╭─ Given data
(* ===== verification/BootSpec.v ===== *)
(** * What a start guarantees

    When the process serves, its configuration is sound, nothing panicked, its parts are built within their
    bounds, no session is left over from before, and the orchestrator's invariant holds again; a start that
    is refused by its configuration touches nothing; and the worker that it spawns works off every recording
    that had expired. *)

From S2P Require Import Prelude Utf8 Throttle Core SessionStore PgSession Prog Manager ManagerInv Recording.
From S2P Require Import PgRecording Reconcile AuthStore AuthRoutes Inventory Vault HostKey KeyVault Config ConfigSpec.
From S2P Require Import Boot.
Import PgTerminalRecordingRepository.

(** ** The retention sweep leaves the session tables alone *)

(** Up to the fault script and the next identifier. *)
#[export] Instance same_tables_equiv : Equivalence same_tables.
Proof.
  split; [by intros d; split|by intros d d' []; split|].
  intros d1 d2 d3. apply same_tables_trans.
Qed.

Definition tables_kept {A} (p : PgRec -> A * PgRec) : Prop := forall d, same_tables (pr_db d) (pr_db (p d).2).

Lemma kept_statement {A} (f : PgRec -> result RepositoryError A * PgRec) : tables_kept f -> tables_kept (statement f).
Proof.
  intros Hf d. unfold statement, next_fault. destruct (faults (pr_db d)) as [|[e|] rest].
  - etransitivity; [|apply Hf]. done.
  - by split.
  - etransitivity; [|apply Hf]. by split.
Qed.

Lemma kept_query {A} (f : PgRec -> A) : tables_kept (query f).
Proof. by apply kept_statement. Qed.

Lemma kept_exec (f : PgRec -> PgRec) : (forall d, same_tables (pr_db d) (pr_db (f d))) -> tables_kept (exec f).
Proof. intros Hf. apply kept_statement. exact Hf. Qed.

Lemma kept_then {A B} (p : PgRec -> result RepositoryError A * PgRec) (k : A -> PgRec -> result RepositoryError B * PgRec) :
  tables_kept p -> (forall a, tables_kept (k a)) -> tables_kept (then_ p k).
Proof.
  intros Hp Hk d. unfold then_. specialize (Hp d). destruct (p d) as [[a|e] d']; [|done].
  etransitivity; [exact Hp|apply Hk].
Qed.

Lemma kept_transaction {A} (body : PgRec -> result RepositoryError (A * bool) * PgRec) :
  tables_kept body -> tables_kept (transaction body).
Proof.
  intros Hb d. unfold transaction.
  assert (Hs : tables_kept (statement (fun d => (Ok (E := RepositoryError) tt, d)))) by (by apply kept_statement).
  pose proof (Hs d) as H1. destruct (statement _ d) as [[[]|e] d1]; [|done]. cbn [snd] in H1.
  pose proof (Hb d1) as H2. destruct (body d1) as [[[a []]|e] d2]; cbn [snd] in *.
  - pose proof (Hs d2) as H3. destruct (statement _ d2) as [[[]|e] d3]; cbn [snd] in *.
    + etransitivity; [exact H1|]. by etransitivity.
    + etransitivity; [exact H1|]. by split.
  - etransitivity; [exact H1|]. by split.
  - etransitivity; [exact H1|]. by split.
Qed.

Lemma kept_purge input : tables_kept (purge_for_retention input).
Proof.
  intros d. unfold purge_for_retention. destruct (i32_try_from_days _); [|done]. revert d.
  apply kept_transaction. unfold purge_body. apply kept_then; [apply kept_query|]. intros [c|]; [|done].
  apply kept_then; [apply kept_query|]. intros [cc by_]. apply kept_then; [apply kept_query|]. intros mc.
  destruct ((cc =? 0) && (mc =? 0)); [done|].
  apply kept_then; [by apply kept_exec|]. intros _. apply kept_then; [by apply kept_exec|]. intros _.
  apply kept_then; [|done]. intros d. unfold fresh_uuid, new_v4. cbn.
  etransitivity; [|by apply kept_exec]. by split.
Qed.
╰─
╭─ Given data
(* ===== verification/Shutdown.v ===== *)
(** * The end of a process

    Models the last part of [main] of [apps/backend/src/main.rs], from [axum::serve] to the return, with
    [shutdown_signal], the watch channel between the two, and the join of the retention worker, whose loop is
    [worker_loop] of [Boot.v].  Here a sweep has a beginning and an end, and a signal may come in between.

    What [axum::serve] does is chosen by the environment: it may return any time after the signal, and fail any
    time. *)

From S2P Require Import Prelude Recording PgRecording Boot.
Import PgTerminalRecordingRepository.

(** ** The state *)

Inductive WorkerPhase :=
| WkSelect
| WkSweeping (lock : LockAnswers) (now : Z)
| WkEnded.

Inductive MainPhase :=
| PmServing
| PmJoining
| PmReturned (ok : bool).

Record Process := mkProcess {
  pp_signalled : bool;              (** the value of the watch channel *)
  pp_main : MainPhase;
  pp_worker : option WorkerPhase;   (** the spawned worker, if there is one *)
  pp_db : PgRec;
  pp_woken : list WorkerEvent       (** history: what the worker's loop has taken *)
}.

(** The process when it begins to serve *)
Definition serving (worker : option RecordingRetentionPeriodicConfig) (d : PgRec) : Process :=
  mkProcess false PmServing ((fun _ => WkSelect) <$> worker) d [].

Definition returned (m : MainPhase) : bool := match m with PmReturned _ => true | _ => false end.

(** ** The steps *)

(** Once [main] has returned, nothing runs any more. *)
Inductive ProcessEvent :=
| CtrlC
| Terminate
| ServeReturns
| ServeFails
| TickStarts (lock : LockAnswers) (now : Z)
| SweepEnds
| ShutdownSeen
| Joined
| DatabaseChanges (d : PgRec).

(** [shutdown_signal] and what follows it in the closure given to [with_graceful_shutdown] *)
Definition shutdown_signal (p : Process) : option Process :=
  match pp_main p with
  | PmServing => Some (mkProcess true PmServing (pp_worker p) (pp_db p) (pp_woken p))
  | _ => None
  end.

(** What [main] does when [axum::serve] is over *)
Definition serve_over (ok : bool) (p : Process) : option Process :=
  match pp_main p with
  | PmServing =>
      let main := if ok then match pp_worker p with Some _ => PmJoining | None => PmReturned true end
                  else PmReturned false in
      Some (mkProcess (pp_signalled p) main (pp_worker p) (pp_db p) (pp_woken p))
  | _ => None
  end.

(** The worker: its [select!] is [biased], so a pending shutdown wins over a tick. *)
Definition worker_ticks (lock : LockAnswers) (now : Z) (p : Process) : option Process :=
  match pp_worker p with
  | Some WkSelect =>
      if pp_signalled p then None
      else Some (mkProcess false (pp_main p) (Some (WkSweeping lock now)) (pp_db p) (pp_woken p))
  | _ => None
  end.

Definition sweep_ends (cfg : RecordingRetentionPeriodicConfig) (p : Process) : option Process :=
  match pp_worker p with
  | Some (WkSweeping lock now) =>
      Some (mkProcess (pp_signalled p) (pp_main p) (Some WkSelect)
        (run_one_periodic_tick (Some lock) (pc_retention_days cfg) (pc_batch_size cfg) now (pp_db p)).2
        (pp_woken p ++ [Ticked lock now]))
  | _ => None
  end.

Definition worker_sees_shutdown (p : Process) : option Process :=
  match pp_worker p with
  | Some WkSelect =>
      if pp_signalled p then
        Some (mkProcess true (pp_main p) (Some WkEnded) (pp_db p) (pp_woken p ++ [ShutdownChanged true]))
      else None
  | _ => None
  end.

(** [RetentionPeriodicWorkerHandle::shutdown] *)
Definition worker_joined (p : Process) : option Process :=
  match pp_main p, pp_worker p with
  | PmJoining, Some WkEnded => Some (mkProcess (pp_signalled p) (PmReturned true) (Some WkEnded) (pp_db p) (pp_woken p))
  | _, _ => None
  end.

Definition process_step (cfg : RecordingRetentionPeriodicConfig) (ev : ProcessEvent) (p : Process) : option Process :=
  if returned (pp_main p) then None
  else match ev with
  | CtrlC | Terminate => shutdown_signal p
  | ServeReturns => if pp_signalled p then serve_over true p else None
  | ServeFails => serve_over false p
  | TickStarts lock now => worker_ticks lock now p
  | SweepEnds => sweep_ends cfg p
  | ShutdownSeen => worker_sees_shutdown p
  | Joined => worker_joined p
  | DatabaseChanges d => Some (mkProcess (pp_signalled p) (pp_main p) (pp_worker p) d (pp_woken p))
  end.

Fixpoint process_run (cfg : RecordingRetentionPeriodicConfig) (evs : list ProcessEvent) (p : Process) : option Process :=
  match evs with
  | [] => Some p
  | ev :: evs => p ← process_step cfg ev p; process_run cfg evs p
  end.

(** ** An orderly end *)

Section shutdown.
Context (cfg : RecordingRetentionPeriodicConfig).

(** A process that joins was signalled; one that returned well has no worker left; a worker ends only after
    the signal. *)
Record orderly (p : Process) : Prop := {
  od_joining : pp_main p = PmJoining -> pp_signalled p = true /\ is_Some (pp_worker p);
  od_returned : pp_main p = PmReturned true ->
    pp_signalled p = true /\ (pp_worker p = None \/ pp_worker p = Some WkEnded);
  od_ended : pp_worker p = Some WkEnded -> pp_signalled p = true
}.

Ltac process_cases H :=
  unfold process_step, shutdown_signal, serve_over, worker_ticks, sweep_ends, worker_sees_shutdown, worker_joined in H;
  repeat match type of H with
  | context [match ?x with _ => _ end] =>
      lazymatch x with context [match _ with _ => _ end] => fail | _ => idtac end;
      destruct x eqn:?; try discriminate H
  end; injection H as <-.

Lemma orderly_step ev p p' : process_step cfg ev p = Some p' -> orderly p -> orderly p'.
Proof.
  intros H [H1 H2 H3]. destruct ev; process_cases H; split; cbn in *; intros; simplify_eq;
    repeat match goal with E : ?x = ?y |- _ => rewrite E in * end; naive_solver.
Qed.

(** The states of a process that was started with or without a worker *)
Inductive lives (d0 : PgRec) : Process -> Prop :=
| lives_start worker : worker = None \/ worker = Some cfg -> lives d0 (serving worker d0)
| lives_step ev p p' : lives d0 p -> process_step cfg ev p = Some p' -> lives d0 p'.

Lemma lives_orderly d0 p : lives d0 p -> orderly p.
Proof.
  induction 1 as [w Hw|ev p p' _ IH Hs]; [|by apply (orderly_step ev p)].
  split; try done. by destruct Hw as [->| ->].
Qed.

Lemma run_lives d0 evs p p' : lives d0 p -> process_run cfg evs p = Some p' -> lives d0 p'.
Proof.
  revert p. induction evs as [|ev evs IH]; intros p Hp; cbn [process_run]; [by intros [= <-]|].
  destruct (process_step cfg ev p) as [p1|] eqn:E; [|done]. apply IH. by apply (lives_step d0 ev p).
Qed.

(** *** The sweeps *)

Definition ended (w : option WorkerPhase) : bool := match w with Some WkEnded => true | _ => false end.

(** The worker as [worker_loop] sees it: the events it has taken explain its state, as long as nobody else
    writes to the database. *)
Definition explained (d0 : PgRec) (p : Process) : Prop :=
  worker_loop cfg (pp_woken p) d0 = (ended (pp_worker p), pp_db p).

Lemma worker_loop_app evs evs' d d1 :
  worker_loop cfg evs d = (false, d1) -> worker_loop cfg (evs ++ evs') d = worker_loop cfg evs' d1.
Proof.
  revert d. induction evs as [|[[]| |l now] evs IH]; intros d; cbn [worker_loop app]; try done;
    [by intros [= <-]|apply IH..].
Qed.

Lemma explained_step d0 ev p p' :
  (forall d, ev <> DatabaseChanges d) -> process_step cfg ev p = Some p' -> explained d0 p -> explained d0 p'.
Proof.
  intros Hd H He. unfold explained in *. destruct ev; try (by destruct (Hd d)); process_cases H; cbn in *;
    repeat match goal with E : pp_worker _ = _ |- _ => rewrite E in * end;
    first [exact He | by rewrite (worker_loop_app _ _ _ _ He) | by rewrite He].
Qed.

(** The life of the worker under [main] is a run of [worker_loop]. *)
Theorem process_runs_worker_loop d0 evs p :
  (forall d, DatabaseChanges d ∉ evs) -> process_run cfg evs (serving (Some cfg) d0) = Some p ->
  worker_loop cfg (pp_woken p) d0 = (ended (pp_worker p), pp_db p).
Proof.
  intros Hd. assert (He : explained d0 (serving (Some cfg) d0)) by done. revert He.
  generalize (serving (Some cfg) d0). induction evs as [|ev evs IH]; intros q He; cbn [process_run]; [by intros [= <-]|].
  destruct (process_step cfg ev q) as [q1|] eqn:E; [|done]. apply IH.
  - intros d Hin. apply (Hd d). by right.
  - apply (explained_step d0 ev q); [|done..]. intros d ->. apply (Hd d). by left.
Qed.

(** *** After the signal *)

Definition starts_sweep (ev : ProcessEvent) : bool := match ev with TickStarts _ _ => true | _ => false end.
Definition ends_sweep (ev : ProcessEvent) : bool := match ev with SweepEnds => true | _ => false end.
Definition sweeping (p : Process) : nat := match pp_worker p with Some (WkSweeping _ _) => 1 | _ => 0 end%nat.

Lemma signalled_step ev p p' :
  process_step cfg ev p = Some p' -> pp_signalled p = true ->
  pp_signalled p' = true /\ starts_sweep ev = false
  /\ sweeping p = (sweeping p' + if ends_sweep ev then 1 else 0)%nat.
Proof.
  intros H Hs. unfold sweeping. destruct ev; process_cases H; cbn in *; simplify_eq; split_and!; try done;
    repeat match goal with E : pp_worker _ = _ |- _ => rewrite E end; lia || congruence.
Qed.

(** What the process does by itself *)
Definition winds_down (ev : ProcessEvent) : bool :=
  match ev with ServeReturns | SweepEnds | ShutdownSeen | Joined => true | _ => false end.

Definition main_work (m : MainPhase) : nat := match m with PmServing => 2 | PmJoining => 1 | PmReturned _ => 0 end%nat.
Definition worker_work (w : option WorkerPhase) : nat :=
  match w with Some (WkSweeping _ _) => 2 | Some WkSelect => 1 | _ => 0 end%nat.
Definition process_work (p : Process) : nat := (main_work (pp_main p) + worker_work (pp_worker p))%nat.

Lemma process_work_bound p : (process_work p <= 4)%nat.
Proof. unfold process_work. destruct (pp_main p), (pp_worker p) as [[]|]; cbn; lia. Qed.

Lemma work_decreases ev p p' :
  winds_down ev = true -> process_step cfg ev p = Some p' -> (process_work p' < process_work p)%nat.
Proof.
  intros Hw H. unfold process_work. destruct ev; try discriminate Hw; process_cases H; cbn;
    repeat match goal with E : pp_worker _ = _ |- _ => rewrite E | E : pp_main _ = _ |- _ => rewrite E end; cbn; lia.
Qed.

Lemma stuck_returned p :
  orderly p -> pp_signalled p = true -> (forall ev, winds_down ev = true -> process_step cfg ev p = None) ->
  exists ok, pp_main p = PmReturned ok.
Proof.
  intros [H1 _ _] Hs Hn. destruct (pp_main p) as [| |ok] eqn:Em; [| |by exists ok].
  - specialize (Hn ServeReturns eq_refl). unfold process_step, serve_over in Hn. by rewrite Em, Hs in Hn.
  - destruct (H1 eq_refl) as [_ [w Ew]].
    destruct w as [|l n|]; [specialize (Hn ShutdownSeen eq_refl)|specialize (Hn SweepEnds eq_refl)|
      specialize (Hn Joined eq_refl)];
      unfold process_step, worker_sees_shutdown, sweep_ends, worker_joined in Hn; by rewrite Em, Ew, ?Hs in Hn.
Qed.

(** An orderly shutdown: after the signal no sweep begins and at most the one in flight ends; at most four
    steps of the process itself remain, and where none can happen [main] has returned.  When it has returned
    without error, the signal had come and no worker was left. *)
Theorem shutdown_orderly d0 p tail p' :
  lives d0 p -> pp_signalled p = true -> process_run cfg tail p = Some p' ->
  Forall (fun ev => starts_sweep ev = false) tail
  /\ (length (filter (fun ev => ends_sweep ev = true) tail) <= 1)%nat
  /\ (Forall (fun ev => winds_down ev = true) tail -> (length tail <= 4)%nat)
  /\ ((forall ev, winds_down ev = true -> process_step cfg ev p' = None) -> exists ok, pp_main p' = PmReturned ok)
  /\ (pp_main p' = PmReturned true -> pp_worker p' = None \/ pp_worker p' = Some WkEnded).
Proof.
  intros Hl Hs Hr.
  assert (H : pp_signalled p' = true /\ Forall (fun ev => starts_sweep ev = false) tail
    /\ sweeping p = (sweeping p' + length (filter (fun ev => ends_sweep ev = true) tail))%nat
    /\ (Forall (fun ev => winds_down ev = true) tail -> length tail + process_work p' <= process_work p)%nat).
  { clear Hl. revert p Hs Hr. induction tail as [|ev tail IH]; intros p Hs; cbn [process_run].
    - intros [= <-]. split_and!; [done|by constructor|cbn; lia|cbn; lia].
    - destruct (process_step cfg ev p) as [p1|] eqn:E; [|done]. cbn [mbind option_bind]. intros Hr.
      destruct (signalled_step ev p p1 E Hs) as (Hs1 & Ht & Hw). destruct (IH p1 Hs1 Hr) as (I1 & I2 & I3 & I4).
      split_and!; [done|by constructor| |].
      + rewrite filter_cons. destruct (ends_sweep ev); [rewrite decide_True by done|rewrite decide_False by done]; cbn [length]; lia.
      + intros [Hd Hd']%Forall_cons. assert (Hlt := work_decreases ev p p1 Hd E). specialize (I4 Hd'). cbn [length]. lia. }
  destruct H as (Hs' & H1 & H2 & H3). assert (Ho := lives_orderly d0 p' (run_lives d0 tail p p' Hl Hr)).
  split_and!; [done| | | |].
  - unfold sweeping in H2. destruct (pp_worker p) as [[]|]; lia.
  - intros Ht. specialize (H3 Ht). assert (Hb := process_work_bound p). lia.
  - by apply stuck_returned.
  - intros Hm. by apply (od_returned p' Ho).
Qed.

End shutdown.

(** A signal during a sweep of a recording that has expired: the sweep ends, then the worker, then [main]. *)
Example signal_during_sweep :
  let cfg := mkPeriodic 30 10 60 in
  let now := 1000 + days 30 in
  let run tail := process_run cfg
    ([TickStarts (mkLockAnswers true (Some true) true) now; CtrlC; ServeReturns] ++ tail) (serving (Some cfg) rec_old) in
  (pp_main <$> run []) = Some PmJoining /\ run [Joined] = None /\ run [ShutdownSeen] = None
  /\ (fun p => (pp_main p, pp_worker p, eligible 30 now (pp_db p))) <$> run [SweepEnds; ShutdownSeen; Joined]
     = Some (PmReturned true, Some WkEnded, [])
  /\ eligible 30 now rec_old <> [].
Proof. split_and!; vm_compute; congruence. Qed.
╰─
> **What this task involves**:
A single number is needed: the count of lines in the records that contain "etransitivity".

> **Response box**:
8